**WHAT IS REQUIRED**. Identify all lines in the data containing the string "that". Copy them out.

Stored data:

(* ===== verification/Xeddsa.v ===== *)
(** The signatures of curve25519/ed25519: Ed25519 (sign.c, open.c), its variant with
    an explicit private scalar (additions/sign_modified.c, open_modified.c), the
    Curve25519 signatures of curve_sigs.c that curve.c calls, XEdDSA (xeddsa.c), key
    generation (keygen.c) and hashing to a point (elligator.c).  Allocations
    succeed; buffers the code builds with [memmove] are concatenations, and [zeroize]
    of locals has no effect on results. *)

From S2P Require Import Prelude Buffers Crypto Limbs Scalar Donna Fe Ge GeTables GeScalar Sha512.

(* ------------------------------------------------------------------ *)
(** ** Helpers *)

(** [s[i] = (s[i] & keep) | set;] *)
Definition mask_byte (i : nat) (keep set : Z) (s : bytes) : bytes :=
  <[i := u8 (Z.lor (Z.land (byte_at s i) keep) set)]> s.

Definition sc_clamp (a : bytes) : bytes := mask_byte 31 127 64 (mask_byte 0 248 0 a).

Definition zeroize (b : bytes) (len : nat) : bytes := repeat x00 (len `min` length b) ++ drop len b.

(** The [memmove(dst, src, 32)] of 32 bytes at an offset. *)
Definition slice (o n : nat) (s : bytes) : bytes := take n (drop o s).

(* ------------------------------------------------------------------ *)
(** ** Ed25519 *)

(** [sm] of [mlen + 64] bytes, from a secret key of 64 bytes. *)
Definition crypto_sign (m sk : bytes) : bytes :=
  let pk := slice 32 32 sk in
  let az := crypto_hash_sha512 (slice 0 32 sk) in
  let az := mask_byte 31 63 64 (mask_byte 0 248 0 az) in
  let nonce := crypto_hash_sha512 (slice 32 32 az ++ m) in
  let nonce := sc_reduce nonce in
  let R := ge_p3_tobytes (ge_scalarmult_base nonce) in
  let hram := sc_reduce (crypto_hash_sha512 (R ++ pk ++ m)) in
  R ++ sc_muladd hram az nonce ++ m.

(** The check that both [open] functions share: [true] when [rcheck] is [R]. *)
Definition open_check (sm pk : bytes) : bool :=
  if (length sm <? 64)%nat then false
  else if negb (Z.land (byte_at sm 63) 224 =? 0) then false
  else
    match ge_frombytes_negate_vartime pk with
    | None => false
    | Some A =>
        let rcopy := slice 0 32 sm in
        let scopy := slice 32 32 sm in
        let m := slice 0 32 sm ++ slice 0 32 pk ++ drop 64 sm in
        let h := sc_reduce (crypto_hash_sha512 m) in
        let R := ge_double_scalarmult_vartime h A scopy in
        let rcheck := ge_tobytes R in
        crypto_verify_32 rcheck rcopy =? 0
    end.

(** The return value, [*mlen] (as [unsigned long long]) and the [smlen] bytes of [m]. *)
Definition crypto_sign_open (sm pk : bytes) : Z * Z * bytes :=
  let smlen := length sm in
  if open_check sm pk
  then (0, Z.of_nat (smlen - 64), drop 64 sm ++ repeat x00 64)
  else (-1, 2 ^ 64 - 1, repeat x00 smlen).

(* ------------------------------------------------------------------ *)
(** ** With an explicit private scalar *)

(** [sm[0] = 0xFE; for (count = 1; count < 32; count++) sm[count] = 0xFF;] *)
Definition sign_prefix : bytes := u8 254 :: repeat (u8 255) 31.

(** The first 64 bytes of [sm]. *)
Definition crypto_sign_modified (m sk pk random : bytes) : bytes :=
  let nonce := crypto_hash_sha512 (sign_prefix ++ slice 0 32 sk ++ m ++ slice 0 64 random) in
  let nonce := sc_reduce nonce in
  let R := ge_p3_tobytes (ge_scalarmult_base nonce) in
  let hram := sc_reduce (crypto_hash_sha512 (R ++ slice 0 32 pk ++ m)) in
  R ++ sc_muladd hram sk nonce.

Definition crypto_sign_open_modified (sm pk : bytes) : Z := if open_check sm pk then 0 else -1.

(* ------------------------------------------------------------------ *)
(** ** Curve25519 keys *)

Definition ed_curve25519_sign (curve25519_privkey msg random : bytes) : bytes :=
  let ed_pubkey_point := ge_scalarmult_base curve25519_privkey in
  let ed_pubkey := ge_p3_tobytes ed_pubkey_point in
  let sign_bit := Z.land (byte_at ed_pubkey 31) 128 in
  let sigbuf := crypto_sign_modified msg curve25519_privkey ed_pubkey random in
  mask_byte 63 127 sign_bit sigbuf.

Definition ed_curve25519_verify (signature curve25519_pubkey msg : bytes) : Z :=
  let u := fe_frombytes curve25519_pubkey in
  let y := fe_montx_to_edy u in
  let ed_pubkey := fe_tobytes y in
  let ed_pubkey := mask_byte 31 127 (Z.land (byte_at signature 63) 128) ed_pubkey in
  let verifybuf := mask_byte 63 127 0 (slice 0 64 signature) in
  crypto_sign_open_modified (verifybuf ++ msg) ed_pubkey.

Definition xed25519_sign (curve25519_privkey msg random : bytes) : bytes :=
  let ed_pubkey_point := ge_scalarmult_base curve25519_privkey in
  let A := ge_p3_tobytes ed_pubkey_point in
  let sign_bit := Z.shiftr (Z.land (byte_at A 31) 128) 7 in
  let a := slice 0 32 curve25519_privkey in
  let aneg := sc_neg a in
  let a := sc_cmov a aneg sign_bit in
  let A := mask_byte 31 127 0 A in
  crypto_sign_modified msg a A random.

Definition MAX_MSG_LEN : nat := 256.

Definition xed25519_verify (signature curve25519_pubkey msg : bytes) : Z :=
  if (MAX_MSG_LEN <? length msg)%nat then -1
  else if fe_isreduced curve25519_pubkey =? 0 then -1
  else
    let u := fe_frombytes curve25519_pubkey in
    let y := fe_montx_to_edy u in
    let ed_pubkey := fe_tobytes y in
    crypto_sign_open_modified (slice 0 64 signature ++ msg) ed_pubkey.

Definition curve25519_keygen (curve25519_privkey_in : bytes) : bytes :=
  let ed := ge_scalarmult_base curve25519_privkey_in in
  let u := ge_p3_to_montx ed in
  fe_tobytes u.

(** [None] is a failed [assert]. *)
Definition hash_to_point (in_ : bytes) : option ge_p3 :=
  let hash := crypto_hash_sha512 in_ in
  let sign_bit := Z.shiftr (Z.land (byte_at hash 31) 128) 7 in
  let hash := mask_byte 31 127 0 hash in
  let h := fe_frombytes hash in
  let u := elligator h in
  p3 ← ge_montx_to_p3 u sign_bit;
  Some (ge_scalarmult_cofactor p3).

**REPLY**.
    Curve25519 signatures of curve_sigs.c that curve.c calls, XEdDSA (xeddsa.c), key
(** The check that both [open] functions share: [true] when [rcheck] is [R]. *)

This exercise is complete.